Last year and a half taught us that WordPress security shouldn't be dismissed by any means. Between 15% and 20% of the world's high traffic sites are powered by WordPress. The fact that it is an Open Source platform and everybody has access to its Source Code makes it a tempting prey for hackers.
The how to fix hacked wordpress site Codex has an outline of what permissions are acceptable. Directory and file permissions can be changed through an FTP client or within the administrative page from the hosting company.
There are many ways to pull this off, and a lot involve re-establishing more and databases and FTPing files, exporting and copying. Some of them are very complicated, so it's imperative that you go for the best one. If you're not of the persuasion that is technical, then you may want to look into using a plugin for WordPress backups.
There's a section of config-sample.php that is headed"Authentication Unique Keys." There are. There's a hyperlink inside that part of code. You want to enter that link in your browser, copy the contents that you return, and then replace the keys you have with the unique, pseudo-random keys provided by the site. This makes it harder for attackers to automatically create a"logged-in" cookie for your site.
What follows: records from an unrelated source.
(** A press of button A in the last sketch at 20%, under uniform
    acceleration: five revolutions at 2000 steps/s^2 towards 1600 Hz.
    The rate is 63 Hz with the first pulse, reaches 1600 Hz with the
    640th, is 63 Hz again with the last but one and 0 with the last. *)
Example ramp_five_revolutions :
  let c0 := move 16000 (configure 2000 1600 at_rest) in
  let rate k := current_rate_hz (run uniform_acceleration (Z.to_nat k) c0) in
  pulses uniform_acceleration (Z.to_nat 16000) c0 = repeat Forward (Z.to_nat 16000) /\
  rate 1 = 63 /\ rate 639 = 1598 /\ rate 640 = 1600 /\
  rate 15360 = 1600 /\ rate 15361 = 1598 /\
  rate 15999 = 63 /\ rate 16000 = 0 /\
  is_running (run uniform_acceleration (Z.to_nat 16000) c0) = false /\
  cumulative_pulses (run uniform_acceleration (Z.to_nat 16000) c0) = 16000.
Proof. vm_compute. repeat split. Qed.

(** Under uniform acceleration a ramp at 500 steps/s^2 takes 250 pulses
    to 500 Hz, and a move of 200 pulses peaks at 316 Hz: the scenario
    above is of a ramp law that is faster. *)
Example uniform_acceleration_takes_250 :
  ramp_length 500 500 = 250 /\
  current_rate_hz (run uniform_acceleration 100 (move 200 (configure 500 500 at_rest)))
    = 316.
Proof. vm_compute. by split. Qed.
End AxisChannelFacts.

(** ** The concrete states are reachable *)

Lemma st_setup_reachable : reachable E_idle SkSpdRevAccel st_setup.
Proof. apply reachable_setup. vm_compute. reflexivity. Defined.

Lemma st_ready_reachable : reachable E_idle SkSpdRevAccel st_ready.
Proof.
  apply (reachable_result E_idle SkSpdRevAccel 0 OpUpdateSpeed);
    [exact st_setup_reachable | reflexivity | eexists; vm_compute; reflexivity].
Defined.

Lemma st_top_reachable : reachable E_idle SkSpdRevAccel st_top.
Proof.
  unfold st_top. simpl.
  repeat (apply (reachable_result E_idle SkSpdRevAccel 0 OpUpdateSpeed);
            [ | reflexivity | eexists; vm_compute; reflexivity]).
  exact st_setup_reachable.
Defined.

Lemma st_full_reachable : reachable E_idle SkSpdRevAccel st_full.
Proof.
  apply (reachable_result E_idle SkSpdRevAccel 0 (OpMove 2147483647));
    [exact st_ready_reachable | reflexivity | eexists; vm_compute; reflexivity].
Defined.

(** ** Button A, pressed until the counter wraps *)

Lemma wrap_long_add x y : wrap_long (wrap_long x + y) = wrap_long (x + y).
Proof.
  unfold wrap_long, wrap, LONG_BITS.
  replace ((x + 2 ^ (32 - 1)) mod 2 ^ 32 - 2 ^ (32 - 1) + y + 2 ^ (32 - 1))
    with ((x + 2 ^ (32 - 1)) mod 2 ^ 32 + y) by lia.
  rewrite Zplus_mod_idemp_l. do 2 f_equal. lia.
Qed.

Lemma times_S n p st :
  times (S n) p st =
  match p st with
  | Some (_, st1) => times n p st1
  | None => None
  end.
Proof. reflexivity. Qed.

Section AtRest.
Variable E : environment.
(** The library always answers that a stepper has come to rest. *)
Hypothesis at_rest : forall i tr, lib_isRunning E i tr = false.

Lemma wait_idle_at_rest fuel st :
  wf st -> exists st', wait_idle E fuel st = Some (tt, st') /\ same_globals st st'.
Proof.
  intros Hwf. rewrite wait_idle_unfold. wf_state st Hwf.
  unfold any_running, stepper_running, call_isRunning. step_prog.
  destruct s0, s1; simpl; rewrite ?at_rest; simpl; rewrite ?at_rest;
    eexists; (split; [reflexivity|]); by repeat split.
Qed.

(** One press of button A in the last sketch, at a speed that is not 0
    and with both steppers: five revolutions are added to both counters. *)
Lemma press_A fuel st a b p0 p1 :
  steppers st = [Some a; Some b] ->
  pulseCounts st = [p0; p1] ->
  SpdRevAccel.speed st <> 0 ->
  revolutionsPerMove st = 5 ->
  exists st',
    loop E SkSpdRevAccel fuel (mkButtons true false false) st = Some (tt, st') /\
    steppers st' = steppers st /\
    currentSpeedIndex st' = currentSpeedIndex st /\
    revolutionsPerMove st' = revolutionsPerMove st /\
    pulseCounts st' = [wrap_long (p0 + 16000); wrap_long (p1 + 16000)].
Proof.
  intros Hs Hp Hv Hrev. destruct st; simpl in Hs, Hp, Hrev; subst.
  unfold loop, SpdRevAccel.loop, SpdRevAccel.moveBothMotors, SpdRevAccel.drawStatus.
  step_prog. case_decide; [done|]. simpl.
  match goal with |- context [wait_idle ?e ?f ?s] =>
    destruct (wait_idle_at_rest f s) as (st2 & -> & (?&?&?&?&?));
      [by split|] end.
  destruct st2; simpl in *; subst.
  eexists; split; [reflexivity|]. by repeat split.
Qed.
(** Where IDs are unique among the registered scrobblers and only
    registered scrobblers are bound, a registered scrobbler is the only
    object with its ID in the bound array. *)
Lemma registered_soleOwner (registered bound : list Ref) (s : Ref) :
  uniqueIds heap registered -> In s registered ->
  incl bound registered ->
  soleOwnerOfId heap s bound.
Proof.
  unfold uniqueIds. intros Huniq Hs Hincl x Hx Hid.
  apply Hincl in Hx. clear Hincl bound.
  induction registered as [| y rest IH]; [destruct Hs |].
  inversion Huniq as [| ? ? Hfresh Hrest]; subst.
  assert (Hmem : forall z, In z rest ->
            In (getId (heap z)) (map (fun r => getId (heap r)) rest))
    by (intros z Hz; exact (in_map (fun r => getId (heap r)) _ z Hz)).
  destruct Hs as [-> | Hs], Hx as [-> | Hx].
  - reflexivity.
  - exfalso. apply Hfresh. rewrite <- Hid. now apply Hmem.
  - exfalso. apply Hfresh. rewrite Hid. now apply Hmem.
  - now apply IH.
Qed.

(** The bound array starts empty and changes through [bindScrobbler]
    and [unbindScrobbler] only, so it holds one object for each ID at
    all times. *)
Lemma applyBindings_uniqueIds (calls : list BindingCall)
  (bound : list Ref) :
  uniqueIds heap bound -> uniqueIds heap (applyBindings heap calls bound).
Proof.
  revert bound. unfold applyBindings.
  induction calls as [| [s | s] rest IH]; intros bound Huniq; simpl;
    [exact Huniq | |]; apply IH.
  - now apply bindArray_uniqueIds.
  - now apply unbindArray_uniqueIds.
Qed.
Lemma fold_distinct l : forall acc,
  NoDup (List.map fst acc ++ List.map name l) ->
  fold_left dupe_step l acc = acc ++ List.map (fun s => (name s, s)) l.
Proof.
  induction l as [|cur l IH]; intros acc H; simpl.
  - now rewrite app_nil_r.
  - assert (Hn : map_get (name cur) acc = None).
    { apply map_get_keys. intros Hin. simpl in H.
      apply NoDup_remove_2 in H. apply H. apply in_or_app. auto. }
    unfold dupe_step at 2. rewrite Hn, (map_set_absent _ _ _ Hn).
    rewrite IH.
    + now rewrite <- app_assoc.
    + rewrite map_app. simpl. rewrite <- app_assoc. exact H.
Qed.

Lemma distinct_unchanged l : NoDup (List.map name l) -> filterDupes l = l.
Proof.
  intros H. unfold filterDupes, duplicateMap.
  rewrite fold_distinct by exact H. simpl.
  unfold map_values. rewrite map_map. simpl. apply map_id.
Qed.

(** The count of duplicates that [filterDupes] logs is never negative,
    and it is zero exactly when no name occurs twice in the input. *)
Theorem numDupes_nonneg (l : list Searchee) :
  0 <= numDupes l /\ (numDupes l = 0 <-> NoDup (List.map name l)).
Proof.
  unfold numDupes.
  assert (Hlen : List.length (filterDupes l) = List.length (first_seen (List.map name l))).
  { rewrite <- kept_keys. unfold filterDupes, map_values. now rewrite !length_map. }
  pose proof (first_seen_length (List.map name l)) as Hle.
  rewrite length_map in Hle. split; [lia|]. split.
  - intros H0.
    assert (Heq : List.length (first_seen (List.map name l)) = List.length (List.map name l)).
    { rewrite length_map. lia. }
    clear - Heq. induction (List.map name l) as [|n r IH]; [constructor|].
    simpl in Heq.
    pose proof (filter_length_le (fun m => negb (m =? n)%string) (first_seen r)) as H1.
    pose proof (first_seen_length r) as H2.
    assert (Hr : List.length (first_seen r) = List.length r) by lia.
    assert (Hf : List.length (filter (fun m => negb (m =? n)%string) (first_seen r))
                 = List.length (first_seen r)) by lia.
    specialize (IH Hr). constructor; auto.
    rewrite (first_seen_NoDup _ IH) in Hf.
    intros Hin. clear - Hf Hin.
    induction r as [|x r IH]; [destruct Hin|]. simpl in Hf.
    pose proof (filter_length_le (fun m => negb (m =? n)%string) r) as H1.
    destruct (x =? n)%string eqn:E; simpl in Hf; [lia|].
    destruct Hin as [-> | Hin]; [rewrite String.eqb_refl in E; discriminate|].
    apply IH; auto.
  - intros H. rewrite (distinct_unchanged l H). lia.
Qed.

(** Of each name the output holds exactly the searchee that [survivor]
    names: the first of that name with an info hash, or else the first
    of that name; nothing for a name that the input does not have. *)
Theorem filterDupes_survivor (l : list Searchee) (n : string) :
  filter (has_name n) (filterDupes l)
  = match survivor n l with Some s => [s] | None => [] end.
Proof.
  unfold filterDupes. rewrite values_of_name by apply keyed_duplicateMap.
  rewrite map_get_duplicateMap. reflexivity.
Qed.

(** The output is drawn from the input, holds every name of the input,
    and holds no name twice. *)
Theorem filterDupes_names (l : list Searchee) :
  (forall s, In s (filterDupes l) -> In s l)
  /\ (forall s, In s l -> exists s', In s' (filterDupes l) /\ name s' = name s)
  /\ NoDup (List.map name (filterDupes l)).
Proof.
  split; [|split].
  - intros s. apply kept_from_input.
  - intros s Hs. pose proof (survivor_some (name s) l s Hs eq_refl) as Hne.
    pose proof (kept_of_name l (name s)) as H.
    destruct (survivor (name s) l) as [s'|] eqn:E; [|congruence].
    exists s'. split.
    + assert (Hin : In s' (filter (has_name (name s)) (filterDupes l)))
        by (rewrite H; simpl; auto).
      now apply filter_In in Hin.
    + now apply survivor_In in E.
  - apply kept_NoDup.
Qed.

(** The names of the output are the names of the input, each at the
    place where it is first seen. *)
Theorem filterDupes_first_seen_order (l : list Searchee) :
  List.map name (filterDupes l) = first_seen (List.map name l).
Proof.
  unfold filterDupes. rewrite map_name_values by apply keyed_duplicateMap.
  apply kept_keys.
Qed.

(** A list in which no name occurs twice comes back unchanged; hence
    resolving duplicates a second time changes nothing. *)
Theorem filterDupes_idempotent (l : list Searchee) :
  (NoDup (List.map name l) -> filterDupes l = l)
  /\ filterDupes (filterDupes l) = filterDupes l.
Proof.
  split; [apply distinct_unchanged|].
  apply distinct_unchanged, kept_NoDup.
Qed.
Lemma arr_ref_Some l i : (0 ≤ i < Z.of_nat (length l))%Z → is_Some (arr_ref l i).
Proof.
  intros [??]. unfold arr_ref. rewrite (proj2 (Z.leb_le 0 i)) by done.
  apply lookup_lt_is_Some_2. lia.
Qed.
Lemma arr_ref_bounds l i a :
  arr_ref l i = Some a → (0 ≤ i < Z.of_nat (length l))%Z.
Proof.
  unfold arr_ref. destruct (Z.leb_spec 0 i); [|done].
  intros ?%lookup_lt_Some. lia.
Qed.
Lemma arr_upd_length l i a : length (arr_upd l i a) = length l.
Proof. apply length_insert. Qed.
Lemma arr_ref_upd l i j a b :
  arr_ref l i = Some b → (0 ≤ j)%Z →
  arr_ref (arr_upd l i a) j = if (i =? j)%Z then Some a else arr_ref l j.
Proof.
  intros Hi%arr_ref_bounds Hj. unfold arr_ref, arr_upd.
  rewrite (proj2 (Z.leb_le 0 j)) by done. destruct (Z.eqb_spec i j) as [->|].
  - rewrite list_lookup_insert_eq; [done|lia].
  - rewrite list_lookup_insert_ne; [done|lia].
Qed.
Lemma arr_ref_upd_eq l i a b :
  arr_ref l i = Some b → arr_ref (arr_upd l i a) i = Some a.
Proof.
  intros Hi. rewrite (arr_ref_upd _ _ _ _ b) by (done || apply arr_ref_bounds in Hi; lia).
  by rewrite Z.eqb_refl.
Qed.
Lemma arr_ref_upd_ne l i j a : i ≠ j → (0 ≤ i)%Z → arr_ref (arr_upd l i a) j = arr_ref l j.
Proof.
  intros Hne Hi. unfold arr_ref, arr_upd. destruct (Z.leb_spec 0 j); [|done].
  rewrite list_lookup_insert_ne; [done|lia].
Qed.
(** A predicate on all cells survives an update that satisfies it. *)
Lemma arr_upd_Forall (P : A → Prop) l i a : Forall P l → P a → Forall P (arr_upd l i a).
Proof. intros. by apply Forall_insert. Qed.
Lemma arr_ref_Forall (P : A → Prop) l i a : Forall P l → arr_ref l i = Some a → P a.
Proof.
  unfold arr_ref. destruct (0 <=? i)%Z; [|done]. intros Hl Hi.
  by eapply Forall_lookup_1.
Qed.
End arrays.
It's time to register for a new Facebook account and use identity and this person's name. Once I browse this site get it all set up, I'll be emailing you posing as your friend and asking you to be friends with me on Facebook (or Twitter, or whichever societal site).
Implementing all the above will take less than an hour to complete, while making your WordPress website more resistant to intrusions. Sites were cracked this past year, mainly due to preventable safety gaps. Have yourself prepared and you are likely to be on the Get the facts safe side.